Быстро приказал он нескольким всадникам скакать в святой город Иерусалим, а сам со всеми остальными воинами двинулся навстречу крестоносцам.
– Засыпьте все колодцы, которые только попадутся вам на пути к Иерусалиму! Не оставляйте ни капли воды! – крикнул он вслед всадникам, отосланным с донесением.
Ричард врезался в караван. Испуганные верблюды, груженые поклажей, кричали и шарахались – целое войско обрушилось на них! Женщины и дети падали, убегая в пустыню. Песок окрасился кровью – всадники не щадили никого, кто оказывался у них на пути.
Ричард не обращал внимания на мольбы о пощаде, сокрушая испуганных и коленопреклоненных людей, защищаемых немногочисленным отрядом Паксона. Несмотря на то, что неприятель значительно превосходил числом, сарацины отважно сражалась под мужественным предводительством султана Джакарда.
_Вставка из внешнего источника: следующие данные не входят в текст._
(** The stages of [for _, startStage := range ListStartStages[:stage+1]]: the first
    error stops them. *)
Fixpoint start_stages (lc : Lifecycles) (o : Outbound) (stages : list StartStage) (s : Scope)
    : Scope * option error :=
  match stages with
  | [] => (s, None)
  | stage :: stages =>
      match Scope_Start lc (outbound_name o) o stage s with
      | (s, Some e) => (s, Some e)
      | (s, None) => start_stages lc o stages s
      end
  end.

(** The critical section of [Create] that publishes the outbound. *)
Definition Create_publish (tag : string) (o : Outbound) (m : Manager) : Manager :=
  let exists_ := m_outboundByTag m !! tag in
  MkManager (m_defaultTag m) (m_scope m) (m_stage m)
    (match exists_ with Some e => without e (m_outbounds m) | None => m_outbounds m end ++ [o])
    (<[tag := o]> (m_outboundByTag m))
    (addDependencies o tag
       (match exists_ with
        | Some e => removeDependencies e (m_dependByTag m)
        | None => m_dependByTag m
        end))
    (if bool_decide (tag = m_defaultTag m)
        || (negb (nonempty (m_defaultTag m)) && bool_decide (m_defaultOutbound m = None))
        || match exists_, m_defaultOutbound m with
           | Some e, Some d => same d e
           | _, _ => false
           end
     then Some o else m_defaultOutbound m).

(** [created] is what [m.registry.CreateOutbound] answers. *)
Definition Manager_Create (lc : Lifecycles) (created : result Outbound) (tag : string)
    (m : Manager) : Manager * result unit :=
  if negb (nonempty tag) then (m, Err (ENamed "os.ErrInvalid"))
  else match created with
  | Err e => (m, Err e)
  | Panic s => (m, Panic s)
  | Ok o =>
      let '(m, err) :=
        match m_scope m with
        | Some s =>
            if ob_isLifecycle o then
              match start_stages lc o (take (S (stage_index (m_stage m))) ListStartStages) s with
              | (s, Some e) =>
                  let '(s, err) := Scope_Remove lc o s in
                  (mset_scope s m, E_Errors (Some e) err)
              | (s, None) => (mset_scope s m, None)
              end
            else (m, None)
        | None => (m, None)
        end in
      match err with
      | Some e => (m, Err e)
      | None =>
          let m' := Create_publish tag o m in
          match m_outboundByTag m !! tag, m_scope m with
          | Some e, Some s =>
              if ob_isLifecycle e then
                match Scope_Remove lc e s with
                | (s, Some err) =>
                    (mset_scope s m', Err (ECause err ("close " +:+ outbound_name e)%string))
                | (s, None) => (mset_scope s m', Ok tt)
                end
              else (m', Ok tt)
          | _, _ => (m', Ok tt)
          end
      end
  end.

(** ** Replacing a batch of outbounds *)

(** The order in which [range] visits a map with string keys. *)
Record MapRange : Type := MkMapRange {
  visit : ∀ {A}, gmap string A → list (string * A);
  visit_perm : ∀ {A} (m : gmap string A), visit m ≡ₚ map_to_list m;
}.

Definition someRange : MapRange := MkMapRange (λ A m, map_to_list m) (λ A m, reflexivity _).

(** The first loop of [SwapBatch]: every expected outbound is still there. *)
Fixpoint swap_expected (byTag : gmap string Outbound) (expected : list (string * Outbound))
    : option error :=
  match expected with
  | [] => None
  | (tag, e) :: expected =>
      match byTag !! tag with
      | Some current =>
          if same current e then swap_expected byTag expected
          else Some (ENew ("outbound changed before batch swap: " +:+ tag)%string)
      | None => Some (ENew ("outbound changed before batch swap: " +:+ tag)%string)
      end
  end.

Fixpoint swap_candidates (byTag : gmap string Outbound) (removeSet : gmap string Outbound)
    (seen : gmap string Outbound) (candidates : list Outbound)
    : error + gmap string Outbound :=
  match candidates with
  | [] => inr seen
  | c :: candidates =>
      let tag := ob_Tag c in
      if negb (nonempty tag) || bool_decide (is_Some (seen !! tag)) then
        inl (ENew ("invalid duplicate outbound candidate: " +:+ tag)%string)
      else if bool_decide (is_Some (byTag !! tag)) && bool_decide (removeSet !! tag = None) then
        inl (ENew ("outbound already exists: " +:+ tag)%string)
      else swap_candidates byTag removeSet (<[tag := c]> seen) candidates
  end.

(** The removed outbounds are depended on by removed outbounds only. *)
Fixpoint swap_dependents (depends : gmap string (list string)) (removeSet : gmap string Outbound)
    (tags : list string) : option error :=
  match tags with
  | [] => None
  | tag :: tags =>
      match filter (λ dependent, removeSet !! dependent = None) (dependBy depends tag) with
      | dependent :: _ =>
          Some (ENew ("outbound[" +:+ tag +:+ "] is depended by " +:+ dependent)%string)
      | [] => swap_dependents depends removeSet tags
      end
  end.

(** A dependency of a candidate is a candidate, stays or is an endpoint. *)
Definition swap_resolves (ep : option EndpointManager) (byTag removeSet byCandidate : gmap string Outbound)
    (dependency : string) : bool :=
  bool_decide (is_Some (byCandidate !! dependency))
  || (bool_decide (is_Some (byTag !! dependency)) && bool_decide (removeSet !! dependency = None))
  || match ep with
     | Some ep => bool_decide (is_Some (ep_Get ep dependency))
     | None => false
     end.

Definition swap_unresolved (ep : option EndpointManager)
    (byTag removeSet byCandidate : gmap string Outbound) (candidates : list Outbound)
    : option error :=
  match filter (λ d, swap_resolves ep byTag removeSet byCandidate d = false)
          (candidates ≫= ob_Dependencies) with
  | d :: _ => Some (ENew ("outbound dependency not found: " +:+ d)%string)
  | [] => None
  end.

(** A removed outbound gives its position to the candidate of its tag. *)
Fixpoint swap_positions (removeSet remaining : gmap string Outbound) (outbounds : list Outbound)
    : list Outbound * gmap string Outbound :=
  match outbounds with
  | [] => ([], remaining)
  | current :: outbounds =>
      if bool_decide (removeSet !! ob_Tag current = None) then
        let '(l, remaining) := swap_positions removeSet remaining outbounds in
        (current :: l, remaining)
      else match remaining !! ob_Tag current with
      | Some candidate =>
          let '(l, remaining) :=
            swap_positions removeSet (delete (ob_Tag current) remaining) outbounds in
          (candidate :: l, remaining)
      | None => swap_positions removeSet remaining outbounds
      end
  end.

(** [dependByTag] without the removed outbounds. *)
Definition swap_remove (removed : list (string * Outbound)) (depends : gmap string (list string))
    : gmap string (list string) :=
  fold_left (λ depends '(tag, o),
      fold_left (λ depends dependency, drop_dependent tag dependency depends)
        (ob_Dependencies o) depends) removed depends.

Definition swap_publish (order : MapRange) (removeSet byCandidate : gmap string Outbound)
    (candidates : list Outbound) (m : Manager) : Manager :=
  let '(kept, remaining) := swap_positions removeSet byCandidate (m_outbounds m) in
  let outbounds :=
    kept ++ filter (λ c, is_Some (remaining !! ob_Tag c)) candidates in
  let default_ :=
    match m_defaultOutbound m with
    | Some d =>
        if bool_decide (removeSet !! ob_Tag d = None) then Some d else byCandidate !! ob_Tag d
    | None => None
    end in
  let default_ :=
    match byCandidate !! m_defaultTag m with
    | Some c => Some c
    | None => default_
    end in
  MkManager (m_defaultTag m) (m_scope m) (m_stage m) outbounds
    (fold_left (λ byTag c, <[ob_Tag c := c]> byTag) candidates
       (fold_left (λ byTag '(tag, _), delete tag byTag) (visit order removeSet) (m_outboundByTag m)))
    (fold_left (λ depends c, addDependencies c (ob_Tag c) depends) candidates
       (swap_remove (visit order removeSet) (m_dependByTag m)))
    (match default_ with Some d => Some d | None => head outbounds end).

(** [expectedOld] has the outbounds that leave, which the code collects as
    [removeSet] and returns. *)
Definition SwapBatch (order : MapRange) (ep : option EndpointManager)
    (expectedOld : gmap string Outbound) (candidates : list Outbound) (m : Manager)
    : Manager * (error + gmap string Outbound) :=
  match swap_expected (m_outboundByTag m) (visit order expectedOld) with
  | Some e => (m, inl e)
  | None =>
  match swap_candidates (m_outboundByTag m) expectedOld ∅ candidates with
  | inl e => (m, inl e)
  | inr byCandidate =>
  match swap_dependents (m_dependByTag m) expectedOld (visit order expectedOld).*1 with
  | Some e => (m, inl e)
  | None =>
  match swap_unresolved ep (m_outboundByTag m) expectedOld byCandidate candidates with
  | Some e => (m, inl e)
  | None =>
      let removed := map_imap (λ tag _, m_outboundByTag m !! tag) expectedOld in
      (swap_publish order removed byCandidate candidates m, inr removed)
  end end end end.

(** ** Starting the outbounds in the order of their dependencies *)

(** What a round of [startOutbounds] has: the started tags, whether one was started,
    the scope. *)
Record round : Type := MkRound {
  rd_started : gset string;
  rd_canContinue : bool;
  rd_scope : Scope;
}.

(** The body of the loop labelled [startOne]. *)
Definition startOne (lc : Lifecycles) (o : Outbound) (r : round) : round * option error :=
  let tag := ob_Tag o in
  if bool_decide (tag ∈ rd_started r) then (r, None)
  else if existsb (λ dependency, negb (bool_decide (dependency ∈ rd_started r))) (ob_Dependencies o)
  then (r, None)
  else
    let started := {[tag]} ∪ rd_started r in
    if ob_isEndpoint o then
      (MkRound started true (scope_event (StartedEndpoint o) (rd_scope r)), lc_StartEndpoint lc o)
    else if negb (ob_isLifecycle o) then (MkRound started true (rd_scope r), None)
    else
      let '(s, err) := Scope_Start lc (outbound_name o) o StartStateStart (rd_scope r) in
      (MkRound started true s, err).

Fixpoint start_round (lc : Lifecycles) (outbounds : list Outbound) (r : round)
    : round * option error :=
  match outbounds with
  | [] => (r, None)
  | o :: outbounds =>
      match startOne lc o r with
      | (r, Some e) => (r, Some e)
      | (r, None) => start_round lc outbounds r
      end
  end.

(** [common.Find]: the zero value when there is none *)
Definition find_string (f : string → bool) (l : list string) : string :=
  default ""%string (List.find f l).

Fixpoint lintOutbound (fuel : nat) (outbounds : list Outbound) (started : gset string)
    (oTree : list string) (oCurrent : Outbound) : option error :=
  match fuel with
  | O => None
  | S fuel =>
      let problem := find_string (λ it, negb (bool_decide (it ∈ started))) (ob_Dependencies oCurrent) in
      if bool_decide (problem ∈ oTree) then
        Some (ENew ("circular outbound dependency: " +:+ strings_Join oTree " -> "
                    +:+ " -> " +:+ problem)%string)
      else match List.find (λ it, bool_decide (ob_Tag it = problem)) outbounds with
      | None => Some (ENew ("dependency[" +:+ problem +:+ "] not found for outbound["
                            +:+ ob_Tag oCurrent +:+ "]")%string)
      | Some o => lintOutbound fuel outbounds started (oTree ++ [problem]) o
      end
  end.

(** [None] when the fuel is used up. *)
Fixpoint startOutbounds (fuel : nat) (lc : Lifecycles) (outbounds : list Outbound)
    (started : gset string) (s : Scope) : option (Scope * result unit) :=
  match fuel with
  | O => None
  | S fuel' =>
      match start_round lc outbounds (MkRound started false s) with
      | (r, Some e) => Some (rd_scope r, Err e)
      | (r, None) =>
          if bool_decide (size (rd_started r) = length outbounds) then Some (rd_scope r, Ok tt)
          else if rd_canContinue r then
            startOutbounds fuel' lc outbounds (rd_started r) (rd_scope r)
          else match List.find (λ it, negb (bool_decide (ob_Tag it ∈ rd_started r))) outbounds with
          | None => Some (rd_scope r, Panic "invalid memory address or nil pointer dereference")
          | Some current =>
              match lintOutbound fuel outbounds (rd_started r) [ob_Tag current] current with
              | Some e => Some (rd_scope r, Err e)
              | None => None
              end
          end
      end
  end.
Пустыня оглашалась звуками битвы.
По прошествии трех часов побоище завершилось, и английский король провозгласил себя победителем. Захватив пятьсот пленных и велев им вести за собой сотню вьючных животных, нагруженных разными товарами, Ричард отдал приказ возвращаться в лагерь.
Победителей радостно приветствовали воины, не принимавшие участия в сражении. Со своего места под деревом Валентина видела, как, низко опустив головы, входят в лагерь пленные. Почему же не чувствует она такого же ликования и радости, как все прочие христиане? Ричард, торжествуя, с выражением упоения на лице, объявил во всеуслышанье:
– Мы захватили золото, серебро и оружие, а также лекарства, – проревел он, – и кроме того, ячмень, зерно, сахар, мясо!
Одобрительный рев разнесся по лагерю. Пленники подняли головы, на их лицах застыло отчаяние.
Одинокий всадник въехал в ликующий лагерь, вид у него был встревоженный. Он попросил Ричарда войти в шатер. Валентина поспешила за ними следом и ужаснулась, узнав, что мусульманские воины начали засыпать колодцы. Вода!
– Мой повелитель, – быстро проговорила девушка, – скорее посылайте к колодцам ваших людей! Сейчас они воодушевлены, и нет для них ничего невозможного. Нужно действовать быстро, иначе мы все пропадем! – настаивала Валентина, замечая, что военачальники Ричарда хранят молчание.
– Что же делать? – нерешительно спросил король.
– Вы должны послать своих самых лучших воинов на самых быстрых лошадях, чтобы попытаться спасти колодцы! – плечи Валентины печально опустились, когда она столкнулась с замешательством короля.
Чувство возбуждения и восторга покинуло Ричарда. Он стоял в окружении воинов, умолявших его вести их на Иерусалим, а в это время мусульмане разрушали колодцы на пути к святому городу! Король мрачнел.
Всю ночь напролет глядел Ричард на луну, плывшую над отдаленной цепью гор. Он знал, что в ночной прохладе глаза врагов тайно наблюдают за ним, и смерть протягивает к нему свои руки. Вода! Далекие горы стояли непоколебимо, как гигантские монолиты, и становились в его воображении неприступными бастионами.
Валентина испытала большое разочарование, убедившись в нерешительности английского короля. Незаметно покинула она лагерь крестоносцев. Как мог Ричард помочь ей добраться до Акры, если не мог он помочь даже самому себе?
Взяв побольше провизии для коня, Валентина отправилась на северо-запад – к Акре.